(** [_parse_headers] on groups as [_find_folds] makes them. *)
Lemma _parse_headers_spec (folds : list Lines) :
  Forall (λ g, g ≠ [] ∧ Forall (line_ok data) g) folds ->
  ∃ headers,
    MessageHeader._parse_headers data folds
    = Some (folded_of data folds, {| ParsedHeaders.headers := headers |})
    ∧ ∀ name,
        headers !! name
        = match values_of data folds name with
          | [] => None
          | vs => Some vs
          end.
Proof.
  intros Hok. unfold MessageHeader._parse_headers.
  destruct (_parse_headers_loop folds ∅ [] Hok) as (headers & -> & Hlook).
  exists headers. split; [done|].
  intros name. rewrite Hlook, lookup_empty. done.
Qed.

End HeaderFacts.

(** ** Parts: [_find_parts] *)
Section PartFacts.

Variable data : bytes.

Lemma existsb_twice (view m : bytes) :
  existsb (λ m', bool_decide (view = m')) [m; m] = bool_decide (view = m).
Proof. simpl. by destruct (bool_decide (view = m)). Qed.

Lemma _find_parts_loop_spec (open_ stop : bytes) (lines : Lines)
    (ret : list Lines) :
  _MultipartBody._find_parts_loop data [open_; open_] [stop; stop] lines ret
  = extend_last ret
      (split_at (line_is data open_)
         (before_stop (line_is data stop) lines)).1
    ++ (split_at (line_is data open_)
          (before_stop (line_is data stop) lines)).2.
Proof.
  revert ret. induction lines as [|[[s e] n] lines IH]; intros ret.
  - simpl. by rewrite app_nil_r.
  - cbn [_MultipartBody._find_parts_loop].
    rewrite !existsb_twice.
    change (bool_decide (Py.slice data s e = stop))
      with (line_is data stop (s, e, n)).
    change (bool_decide (Py.slice data s e = open_))
      with (line_is data open_ (s, e, n)).
    cbn [before_stop].
    destruct (line_is data stop (s, e, n)).
    { simpl. by rewrite app_nil_r. }
    cbn [split_at].
    destruct (split_at _ _) as [first parts] eqn:Hsplit.
    destruct (line_is data open_ (s, e, n)).
    + rewrite IH. simpl.
      rewrite extend_last_snoc. simpl. by rewrite <- app_assoc.
    + assert (Hret :
        match ret with
        | [] =>
            _MultipartBody._find_parts_loop data [open_; open_] [stop; stop]
              lines ret
        | _ :: _ =>
            _MultipartBody._find_parts_loop data [open_; open_] [stop; stop]
              lines (Py.append_to_last ret (s, e, n))
        end
        = _MultipartBody._find_parts_loop data [open_; open_] [stop; stop]
            lines (Py.append_to_last ret (s, e, n))) by (by destruct ret).
      rewrite Hret, IH. done.
Qed.
(** * mysql_mcp_server: the safety and lifecycle layer of [server.py]

    A shallow embedding of [src/mysql_mcp_server/server.py]: the SQL safety
    validator, the tunnel context manager, the connection factory, the
    tool dispatcher and its handlers, the port probe and the start-up,
    followed by the properties the specification states about them (C1
    to C10) and by further properties read off the code (X1 to X29).

    Text.  A Python [str] is modelled as the list of its code points.
    What [str.strip], [str.upper], the [\w] and [\b] of the [re] module,
    [repr] and [int] do with a code point is read from the tables of
    module [Unicode], which hold the answers of CPython 3.11 (Unicode
    character database 14.0.0) for every code point from 0 to 0x10FFFF.
    A number above 0x10FFFF stands for no character of Python; the
    tables do not list it, so the model leaves it unchanged and counts
    it neither as whitespace nor as a word character. *)

From Stdlib Require Import List Ascii String ZArith NArith Bool Arith Lia.
From Stdlib Require Import DecimalString.
Import ListNotations.

Set Implicit Arguments.

(* ================================================================== *)
(** * The character tables of Python *)
(* ================================================================== *)

(** A table of ranges gives each range by its first and its last code
    point.
    - [whitespace]: the code points on which [str.isspace] holds, which
      are the ones [str.strip] removes;
    - [alphanumeric]: the code points on which [str.isalnum] holds; with
      the underscore they are what [\w] matches in a [str] pattern;
    - [printable]: the code points on which [str.isprintable] holds,
      which [repr] writes as they are;
    - [decimal_zeros]: the digit zero of every script [int] reads, the
      digits one to nine following it;
    - [uppercase]: the code points [str.upper] changes, each with what it
      becomes (one to three code points). *)
Module Unicode.
(** The URL and the parameters of [get_hourly_spot_prices_between_dates] *)
Definition spot_prices_request (self : HelenApiClient)
  (start end__ : date) (delivery_site_id_ : option Z)
  : result (string * Params) :=
  let* previous_day := minus_one_day start in
  let start_time := isoformat previous_day ++ "T22:00:00+00:00" in
  let end_time := isoformat end__ ++ "T21:59:59+00:00" in
  let* delivery_site_id_ :=
    match delivery_site_id_ with
    | None =>
        let* contract := _get_contract_by_delivery_site_id self None in
        match contract with
        | None => Raise TypeError
        | Some contract => Ok (delivery_site_id contract)
        end
    | Some wanted => Ok wanted
    end in
  let spot_prices_params :=
    {| begin_ := start_time; end_ := end_time; resolution := "hour";
       site := delivery_site_id_; allow_transfer := "true" |} in
  let spot_prices_url := HELEN_API_URL_V14 ++ SPOT_PRICES_ENDPOINT in
  Ok (spot_prices_url, spot_prices_params).

Definition get_hourly_spot_prices_between_dates (self : HelenApiClient)
  (start end__ : date) (delivery_site_id_ : option Z)
  : result SpotPricesResponse :=
  let* '(spot_prices_url, spot_prices_params) :=
    spot_prices_request self start end__ delivery_site_id_ in
  let* _ := _api_request_headers self in
  Ok (spot_prices_service self spot_prices_url spot_prices_params).

(** *** Aggregates *)

Definition is_valid (m : Measurement) : bool := String.eqb (status m) "valid".

(** [list(map(lambda x: x if x.status == 'valid' else None, l))] *)
Definition valid_or_None (l : list Measurement) : list (option Measurement) :=
  map (fun x => if is_valid x then Some x else None) l.

(** [list(filter(lambda x: x is not None, l))] *)
Fixpoint without_nones (l : list (option Measurement)) : list Measurement :=
  match l with
  | [] => []
  | Some x :: l' => x :: without_nones l'
  | None :: l' => without_nones l'
  end.

(** The loop [for i in range(length)] of the two hourly aggregates: the
    term [f price measurement] is appended for every [i] at which neither
    list holds [None]. *)
Definition paired_terms (f : Measurement -> Measurement -> float)
  (hourly_prices hourly_measurements : list (option Measurement))
  (length : nat) : list float :=
  fold_left
    (fun terms i =>
       match nth i hourly_prices None, nth i hourly_measurements None with
       | Some hourly_price, Some hourly_measurement =>
           (terms ++ [f hourly_price hourly_measurement])%list
       | _, _ => terms
       end)
    (seq 0 length) [].

Definition _get_hourly_consumption_costs (self : HelenApiClient)
  (start_date_ end_date_ : date) (delivery_site_id_ : option Z)
  : result (list float) :=
  let* hourly_prices_response :=
    get_hourly_spot_prices_between_dates self start_date_ end_date_
                                         delivery_site_id_ in
  match interval hourly_prices_response with
  | None => Ok []
  | Some interval =>
      let hourly_prices := valid_or_None (measurements interval) in
      let* hourly_measurements_response :=
        get_hourly_measurements_between_dates self start_date_ end_date_
                                              delivery_site_id_ in
      match intervals hourly_measurements_response with
      | None => Raise AttributeError
      | Some intervals =>
          match electricity intervals with
          | [] => Ok []
          | first :: _ =>
              let hourly_measurements :=
                valid_or_None (measurements first) in
              let length := Nat.min (List.length hourly_prices)
                                    (List.length hourly_measurements) in
              if (length =? 0)%nat then Ok []
              else
                Ok (paired_terms
                      (fun hourly_price hourly_measurement =>
                         let hourly_price_with_tax_and_margin :=
                           PrimFloat.add (value hourly_price) (_margin self) in
                         PrimFloat.abs
                           (PrimFloat.mul hourly_price_with_tax_and_margin
                                          (value hourly_measurement)))
                      hourly_prices hourly_measurements length)
          end
      end
  end.

Definition get_total_consumption_between_dates (self : HelenApiClient)
  (start_date_ end_date_ : date) (delivery_site_id_ : option Z)
  : result float :=
  let* daily_measurements_response :=
    get_daily_measurements_between_dates self start_date_ end_date_
                                         delivery_site_id_ in
  match intervals daily_measurements_response with
  | None => Raise AttributeError
  | Some intervals =>
      let* first := index0 (electricity intervals) in
      let daily_measurements := List.filter is_valid (measurements first) in
      let total_consumption :=
        py_sum (map (fun measurement => PrimFloat.abs (value measurement))
                    daily_measurements) in
      Ok total_consumption
  end.

Definition calculate_transfer_fees_between_dates (self : HelenApiClient)
  (start_date_ end_date_ : date) (delivery_site_id_ : option Z)
  : result float :=
  let* total_consumption :=
    get_total_consumption_between_dates self start_date_ end_date_
                                        delivery_site_id_ in
  let* transfer_fee := get_transfer_fee self delivery_site_id_ in
  let total_price := PrimFloat.mul total_consumption transfer_fee in
  let* base_price := get_transfer_base_price self delivery_site_id_ in
  let total_price_in_euros :=
    PrimFloat.add (PrimFloat.div total_price 100%float) base_price in
  Ok total_price_in_euros.
(** * poly-bridge: cross-chain statistics engine and reserve reconciler

    A shallow embedding of [src/crosschainstats/crosschainstats.go]
    (package [crosschainstats]) together with the parts of its
    collaborators that the aggregation passes, the reserve check and the
    scheduler rely on.

    Conventions.
    - Go's [int64], [uint64], [int32] and [*big.Int] are modelled by [Z];
      where a fixed-width value is produced from an unbounded one the
      wrap-around is written out ([Int64], [int32]).
    - A Go pair [(v, err)] is kept as a pair; [error] is [option string]
      ([None] is [nil]).  A nil-able pointer is an [option].
    - A nil-pointer dereference or a library panic is the outcome [Panic].
    - The persistent store and the ledger are explicit: the store is a
      finite map per statistic table, the data-access object is a record
      of query functions. *)

From Stdlib Require Import ZArith List Bool Lia.
From Stdlib Require Import DecimalString DecimalZ.
From stdpp Require Import base option list gmap strings fin_maps.

Open Scope string_scope.
Open Scope Z_scope.
Open Scope list_scope.

(** ** Go basics *)

Abbreviation error := (option string).

(** Outcome of evaluating Go code that may panic. *)
Inductive Res (A : Type) : Type :=
| Ok (a : A)
| Panic (msg : string).
Arguments Ok {A} a.
Arguments Panic {A} msg.

Definition res_bind {A B} (r : Res A) (k : A -> Res B) : Res B :=
  match r with
  | Ok a => k a
  | Panic m => Panic m
  end.

Notation "'let!' x ':=' r 'in' k" := (res_bind r (fun x => k))
  (at level 10, x pattern, r at level 100, k at level 200).

(** [Int64] of [big.Int]: the low 64 bits of the magnitude, reinterpreted as a
    two's complement [int64] and negated for a negative receiver. *)
Definition Int64 (x : Z) : Z :=
  let low64 := Z.abs x mod 2 ^ 64 in
  let v := if low64 <? 2 ^ 63 then low64 else low64 - 2 ^ 64 in
  if x <? 0
  then (if v =? - 2 ^ 63 then v else - v)
  else v.

(** The conversion [int32(x)] of an unsigned 64-bit value. *)
Definition int32 (x : Z) : Z :=
  let low32 := x mod 2 ^ 32 in
  if low32 <? 2 ^ 31 then low32 else low32 - 2 ^ 32.

Definition MaxInt32 : Z := 2147483647.
Definition MinInt32 : Z := -2147483648.

(** ** Constants of package [basedef] *)

Module basedef.
Definition PRICE_PRECISION : Z := 100000000.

· · ·

Stop at the line containing "intros Hok. unfold". Please print exactly every line before it from the start of the records, plus that line itself, and nothing else.

RESULT
(** [_parse_headers] on groups as [_find_folds] makes them. *)
Lemma _parse_headers_spec (folds : list Lines) :
  Forall (λ g, g ≠ [] ∧ Forall (line_ok data) g) folds ->
  ∃ headers,
    MessageHeader._parse_headers data folds
    = Some (folded_of data folds, {| ParsedHeaders.headers := headers |})
    ∧ ∀ name,
        headers !! name
        = match values_of data folds name with
          | [] => None
          | vs => Some vs
          end.
Proof.
  intros Hok. unfold MessageHeader._parse_headers.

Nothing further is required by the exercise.